Segment Open

(* ===== verification/Dtoa.v ===== *)
(** * Floating point text of JSON

    The Grisu2 conversion of a double to decimal digits in nlohmann::json
    (deps/libsdptransform/include/json.hpp, namespace dtoa_impl), in the 64 bit
    unsigned arithmetic of the code. *)

From Stdlib Require Import Ascii Floats.SpecFloat.
From S2P Require Import Prelude Regex Strings.

(** ** Extended precision *)

(** [diyfp]: [df * 2 ^ de] *)
Record diyfp := Diyfp { df : Z; de : Z }.

Definition diyfp_sub (x y : diyfp) : diyfp := Diyfp (uint 64 (df x - df y)) (de x).

(** The upper half of the product, rounded, from the products of 32 bit halves. *)
Definition diyfp_mul (x y : diyfp) : diyfp :=
  let u_lo := Z.land (df x) 0xFFFFFFFF in
  let u_hi := Z.shiftr (df x) 32 in
  let v_lo := Z.land (df y) 0xFFFFFFFF in
  let v_hi := Z.shiftr (df y) 32 in
  let p0 := uint 64 (u_lo * v_lo) in
  let p1 := uint 64 (u_lo * v_hi) in
  let p2 := uint 64 (u_hi * v_lo) in
  let p3 := uint 64 (u_hi * v_hi) in
  let p0_hi := Z.shiftr p0 32 in
  let p1_lo := Z.land p1 0xFFFFFFFF in
  let p1_hi := Z.shiftr p1 32 in
  let p2_lo := Z.land p2 0xFFFFFFFF in
  let p2_hi := Z.shiftr p2 32 in
  let q := uint 64 (p0_hi + p1_lo + p2_lo) in
  let q := uint 64 (q + Z.shiftl 1 31) in
  let h := uint 64 (p3 + p2_hi + p1_hi + Z.shiftr q 32) in
  Diyfp h (de x + de y + 64).

(** The loop of [diyfp::normalize]: a significand that is not zero needs at most 63
    rounds. *)
Fixpoint diyfp_normalize_loop (fuel : nat) (x : diyfp) : diyfp :=
  match fuel with
  | O => x
  | S fuel =>
      if Z.shiftr (df x) 63 =? 0 then
        diyfp_normalize_loop fuel (Diyfp (uint 64 (Z.shiftl (df x) 1)) (de x - 1))
      else x
  end.
Definition diyfp_normalize (x : diyfp) : diyfp := diyfp_normalize_loop 64 x.

Definition diyfp_normalize_to (x : diyfp) (target_exponent : Z) : diyfp :=
  let delta := de x - target_exponent in
  Diyfp (uint 64 (Z.shiftl (df x) delta)) target_exponent.

(** ** Boundaries *)

Record boundaries := mkBoundaries { bw : diyfp; bminus : diyfp; bplus : diyfp }.

(** [reinterpret_bits] of the positive double [m * 2 ^ e]: the biased exponent and the
    fraction. *)
Definition double_bits (m e : Z) : Z :=
  if m <? 2 ^ 52 then m else (e + 1075) * 2 ^ 52 + (m - 2 ^ 52).

Definition compute_boundaries (bits : Z) : boundaries :=
  let kBias := 1024 - 1 + 52 in
  let kMinExp := 1 - kBias in
  let kHiddenBit := Z.shiftl 1 52 in
  let E := Z.shiftr bits 52 in
  let F := Z.land bits (kHiddenBit - 1) in
  let is_denormal := E =? 0 in
  let v := if is_denormal then Diyfp F kMinExp else Diyfp (F + kHiddenBit) (E - kBias) in
  let lower_boundary_is_closer := (F =? 0) && (1 <? E) in
  let m_plus := Diyfp (2 * df v + 1) (de v - 1) in
  let m_minus :=
    if lower_boundary_is_closer then Diyfp (4 * df v - 1) (de v - 2)
    else Diyfp (2 * df v - 1) (de v - 1) in
  let w_plus := diyfp_normalize m_plus in
  let w_minus := diyfp_normalize_to m_minus (de w_plus) in
  mkBoundaries (diyfp_normalize v) w_minus w_plus.

(** ** Cached powers *)

(** [pf * 2 ^ pe], close to [10 ^ pk] *)
Record cached_power := mkPower { pf : Z; pe : Z; pk : Z }.

Definition kCachedPowers : list cached_power :=
  [
   mkPower 0xAB70FE17C79AC6CA (-1060) (-300);
   mkPower 0xFF77B1FCBEBCDC4F (-1034) (-292);
   mkPower 0xBE5691EF416BD60C (-1007) (-284);
   mkPower 0x8DD01FAD907FFC3C (-980) (-276);
   mkPower 0xD3515C2831559A83 (-954) (-268);
   mkPower 0x9D71AC8FADA6C9B5 (-927) (-260);
   mkPower 0xEA9C227723EE8BCB (-901) (-252);
   mkPower 0xAECC49914078536D (-874) (-244);
   mkPower 0x823C12795DB6CE57 (-847) (-236);
   mkPower 0xC21094364DFB5637 (-821) (-228);
   mkPower 0x9096EA6F3848984F (-794) (-220);
   mkPower 0xD77485CB25823AC7 (-768) (-212);
   mkPower 0xA086CFCD97BF97F4 (-741) (-204);
   mkPower 0xEF340A98172AACE5 (-715) (-196);
   mkPower 0xB23867FB2A35B28E (-688) (-188);
   mkPower 0x84C8D4DFD2C63F3B (-661) (-180);
   mkPower 0xC5DD44271AD3CDBA (-635) (-172);
   mkPower 0x936B9FCEBB25C996 (-608) (-164);
   mkPower 0xDBAC6C247D62A584 (-582) (-156);
   mkPower 0xA3AB66580D5FDAF6 (-555) (-148);
   mkPower 0xF3E2F893DEC3F126 (-529) (-140);
   mkPower 0xB5B5ADA8AAFF80B8 (-502) (-132);
   mkPower 0x87625F056C7C4A8B (-475) (-124);
   mkPower 0xC9BCFF6034C13053 (-449) (-116);
   mkPower 0x964E858C91BA2655 (-422) (-108);
   mkPower 0xDFF9772470297EBD (-396) (-100);
   mkPower 0xA6DFBD9FB8E5B88F (-369) (-92);
   mkPower 0xF8A95FCF88747D94 (-343) (-84);
   mkPower 0xB94470938FA89BCF (-316) (-76);
   mkPower 0x8A08F0F8BF0F156B (-289) (-68);
   mkPower 0xCDB02555653131B6 (-263) (-60);
   mkPower 0x993FE2C6D07B7FAC (-236) (-52);
   mkPower 0xE45C10C42A2B3B06 (-210) (-44);
   mkPower 0xAA242499697392D3 (-183) (-36);
   mkPower 0xFD87B5F28300CA0E (-157) (-28);
   mkPower 0xBCE5086492111AEB (-130) (-20);
   mkPower 0x8CBCCC096F5088CC (-103) (-12);
   mkPower 0xD1B71758E219652C (-77) (-4);
   mkPower 0x9C40000000000000 (-50) (4);
   mkPower 0xE8D4A51000000000 (-24) (12);
   mkPower 0xAD78EBC5AC620000 (3) (20);
   mkPower 0x813F3978F8940984 (30) (28);
   mkPower 0xC097CE7BC90715B3 (56) (36);
   mkPower 0x8F7E32CE7BEA5C70 (83) (44);
   mkPower 0xD5D238A4ABE98068 (109) (52);
   mkPower 0x9F4F2726179A2245 (136) (60);
   mkPower 0xED63A231D4C4FB27 (162) (68);
   mkPower 0xB0DE65388CC8ADA8 (189) (76);
   mkPower 0x83C7088E1AAB65DB (216) (84);
   mkPower 0xC45D1DF942711D9A (242) (92);
   mkPower 0x924D692CA61BE758 (269) (100);
   mkPower 0xDA01EE641A708DEA (295) (108);
   mkPower 0xA26DA3999AEF774A (322) (116);
   mkPower 0xF209787BB47D6B85 (348) (124);
   mkPower 0xB454E4A179DD1877 (375) (132);
   mkPower 0x865B86925B9BC5C2 (402) (140);
   mkPower 0xC83553C5C8965D3D (428) (148);
   mkPower 0x952AB45CFA97A0B3 (455) (156);
   mkPower 0xDE469FBD99A05FE3 (481) (164);
   mkPower 0xA59BC234DB398C25 (508) (172);
   mkPower 0xF6C69A72A3989F5C (534) (180);
   mkPower 0xB7DCBF5354E9BECE (561) (188);
   mkPower 0x88FCF317F22241E2 (588) (196);
   mkPower 0xCC20CE9BD35C78A5 (614) (204);
   mkPower 0x98165AF37B2153DF (641) (212);
   mkPower 0xE2A0B5DC971F303A (667) (220);
   mkPower 0xA8D9D1535CE3B396 (694) (228);
   mkPower 0xFB9B7CD9A4A7443C (720) (236);
   mkPower 0xBB764C4CA7A44410 (747) (244);
   mkPower 0x8BAB8EEFB6409C1A (774) (252);
   mkPower 0xD01FEF10A657842C (800) (260);
   mkPower 0x9B10A4E5E9913129 (827) (268);
   mkPower 0xE7109BFBA19C0C9D (853) (276);
   mkPower 0xAC2820D9623BF429 (880) (284);
   mkPower 0x80444B5E7AA7CF85 (907) (292);
   mkPower 0xBF21E44003ACDD2D (933) (300);
   mkPower 0x8E679C2F5E44FF8F (960) (308);
   mkPower 0xD433179D9C8CB841 (986) (316);
   mkPower 0x9E19DB92B4E31BA9 (1013) (324)].

Definition kAlpha : Z := -60.
Definition kGamma : Z := -32.

(** The index into the table: undefined out of range. *)
Definition get_cached_power_for_binary_exponent (e : Z) : result cached_power :=
  let f := kAlpha - e - 1 in
  let k := Z.quot (f * 78913) (Z.shiftl 1 18) + (if 0 <? f then 1 else 0) in
  let index := Z.quot (300 + k + (8 - 1)) 8 in
  if index <? 0 then Undef
  else match kCachedPowers !! Z.to_nat index with Some c => Ok c | None => Undef end.

(** ** Digits *)

(** The number of digits of [n], and the power of ten of its first digit. *)
Definition find_largest_pow10 (n : Z) : nat * Z :=
  if 1000000000 <=? n then (10%nat, 1000000000)
  else if 100000000 <=? n then (9%nat, 100000000)
  else if 10000000 <=? n then (8%nat, 10000000)
  else if 1000000 <=? n then (7%nat, 1000000)
  else if 100000 <=? n then (6%nat, 100000)
  else if 10000 <=? n then (5%nat, 10000)
  else if 1000 <=? n then (4%nat, 1000)
  else if 100 <=? n then (3%nat, 100)
  else if 10 <=? n then (2%nat, 10)
  else (1%nat, 1).

Definition digit_char (d : Z) : ascii := ascii_of_N (Z.to_N (48 + d)).
(** [buffer[length++] = '0' + d] *)
Definition push_digit (buffer : string) (d : Z) : string := buffer +:+ String (digit_char d) "".
(** [buf[len - 1]--] *)
Fixpoint decrement_last (buf : string) : string :=
  match buf with
  | EmptyString => ""
  | String a EmptyString => String (ascii_of_N (N_of_ascii a - 1)) ""
  | String a buf => String a (decrement_last buf)
  end.

(** The last digit is lowered while that brings the value closer to [w]; it is at most
    9, and the loop would not make it 0: [Undef] stands for a tenth round. *)
Fixpoint grisu2_round_loop (fuel : nat) (buf : string) (dist delta rest ten_k : Z) :
    result string :=
  match fuel with
  | O => Undef
  | S fuel =>
      if (rest <? dist) && (ten_k <=? uint 64 (delta - rest)) &&
         ((uint 64 (rest + ten_k) <? dist) ||
          (uint 64 (rest + ten_k - dist) <? uint 64 (dist - rest)))
      then grisu2_round_loop fuel (decrement_last buf) dist delta (uint 64 (rest + ten_k)) ten_k
      else Ok buf
  end.
Definition grisu2_round (buf : string) (dist delta rest ten_k : Z) : result string :=
  grisu2_round_loop 10 buf dist delta rest ten_k.

(** The digits of the integral part: [inl] when they suffice, with the number of digits
    left out; [sh] is [-one.e]. *)
Fixpoint integral_digits (n : nat) (buffer : string) (p1 p2 pow10 delta dist sh : Z) :
    result (string * Z + string) :=
  match n with
  | O => Ok (inr buffer)
  | S n =>
      let d := p1 / pow10 in
      let r := p1 mod pow10 in
      let buffer := push_digit buffer d in
      let rest := uint 64 (uint 64 (Z.shiftl r sh) + p2) in
      if rest <=? delta then
        let ten_n := uint 64 (Z.shiftl pow10 sh) in
        let? buffer := grisu2_round buffer dist delta rest ten_n in
        Ok (inl (buffer, Z.of_nat n))
      else integral_digits n buffer r p2 (pow10 / 10) delta dist sh
  end.

(** The digits of the fraction: the buffer, how many digits were added, the remainder
    and the scaled distances.  [delta] grows tenfold in every round and the remainder
    stays below 2^60: [Undef] stands for a twentieth round. *)
Fixpoint fraction_digits (fuel : nat) (buffer : string) (m : Z) (p2 delta dist sh : Z) :
    result (string * Z * Z * Z * Z) :=
  match fuel with
  | O => Undef
  | S fuel =>
      let p2 := uint 64 (p2 * 10) in
      let d := Z.shiftr p2 sh in
      let r := Z.land p2 (Z.shiftl 1 sh - 1) in
      let buffer := push_digit buffer d in
      let delta := uint 64 (delta * 10) in
      let dist := uint 64 (dist * 10) in
      if r <=? delta then Ok (buffer, m + 1, r, delta, dist)
      else fraction_digits fuel buffer (m + 1) r delta dist sh
  end.

Definition grisu2_digit_gen (decimal_exponent : Z) (M_minus w M_plus : diyfp) :
    result (string * Z) :=
  let delta := df (diyfp_sub M_plus M_minus) in
  let dist := df (diyfp_sub M_plus w) in
  let sh := - de M_plus in
  let p1 := uint 32 (Z.shiftr (df M_plus) sh) in
  let p2 := Z.land (df M_plus) (Z.shiftl 1 sh - 1) in
  let '(k, pow10) := find_largest_pow10 p1 in
  let? r := integral_digits k "" p1 p2 pow10 delta dist sh in
  match r with
  | inl (buffer, n) => Ok (buffer, decimal_exponent + n)
  | inr buffer =>
      let? r := fraction_digits 20 buffer 0 p2 delta dist sh in
      let '(buffer, m, p2, delta, dist) := r in
      let? buffer := grisu2_round buffer dist delta p2 (Z.shiftl 1 sh) in
      Ok (buffer, decimal_exponent - m)
  end.

(** The digits and the decimal exponent of the positive double with these [bits]. *)
Definition grisu2 (bits : Z) : result (string * Z) :=
  let b := compute_boundaries bits in
  let? cached := get_cached_power_for_binary_exponent (de (bplus b)) in
  let c_minus_k := Diyfp (pf cached) (pe cached) in
  let w := diyfp_mul (bw b) c_minus_k in
  let w_minus := diyfp_mul (bminus b) c_minus_k in
  let w_plus := diyfp_mul (bplus b) c_minus_k in
  let M_minus := Diyfp (uint 64 (df w_minus + 1)) (de w_minus) in
  let M_plus := Diyfp (uint 64 (df w_plus - 1)) (de w_plus) in
  grisu2_digit_gen (- pk cached) M_minus w M_plus.

(** ** Text *)

Definition append_exponent (e : Z) : string :=
  (if e <? 0 then "-" else "+") +:+
  let k := Z.abs e in
  if k <? 10 then String "0" (String (digit_char k) "")
  else if k <? 100 then String (digit_char (k / 10)) (String (digit_char (k mod 10)) "")
  else
    String (digit_char (k / 100))
      (String (digit_char (k mod 100 / 10)) (String (digit_char (k mod 100 mod 10)) "")).

Fixpoint zeros (n : nat) : string :=
  match n with O => "" | S n => String "0" (zeros n) end.

Definition format_buffer (buf : string) (decimal_exponent min_exp max_exp : Z) : string :=
  let len := String.length buf in
  let k := Z.of_nat len in
  let n := k + decimal_exponent in
  if (k <=? n) && (n <=? max_exp) then buf +:+ zeros (Z.to_nat (n - k)) +:+ ".0"
  else if (0 <? n) && (n <=? max_exp) then
    String.substring 0 (Z.to_nat n) buf +:+ "." +:+ String.substring (Z.to_nat n) len buf
  else if (min_exp <? n) && (n <=? 0) then "0." +:+ zeros (Z.to_nat (- n)) +:+ buf
  else
    (if k =? 1 then buf
     else String.substring 0 1 buf +:+ "." +:+ String.substring 1 len buf) +:+
    "e" +:+ append_exponent (n - 1).

(** [to_chars] of a finite double *)
Definition to_chars (neg : bool) (bits : Z) : result string :=
  let sign := if neg then "-" else "" in
  if bits =? 0 then Ok (sign +:+ "0.0")
  else
    let? r := grisu2 bits in
    Ok (sign +:+ format_buffer r.1 r.2 (-4) 15).

(** [dump_float] *)
Definition dump_float (x : spec_float) : result string :=
  match x with
  | S754_nan | S754_infinity _ => Ok "null"
  | S754_zero s => to_chars s 0
  | S754_finite s m e => to_chars s (double_bits (Z.pos m) e)
  end.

Segment Closed

REQUIRED WORK
Give back exactly the lines of the listing above that run from the line with "else match kCachedPowers" to the line with "if 1000000000 <=?", inclusive.

REPLY
  else match kCachedPowers !! Z.to_nat index with Some c => Ok c | None => Undef end.

(** ** Digits *)

(** The number of digits of [n], and the power of ten of its first digit. *)
Definition find_largest_pow10 (n : Z) : nat * Z :=
  if 1000000000 <=? n then (10%nat, 1000000000)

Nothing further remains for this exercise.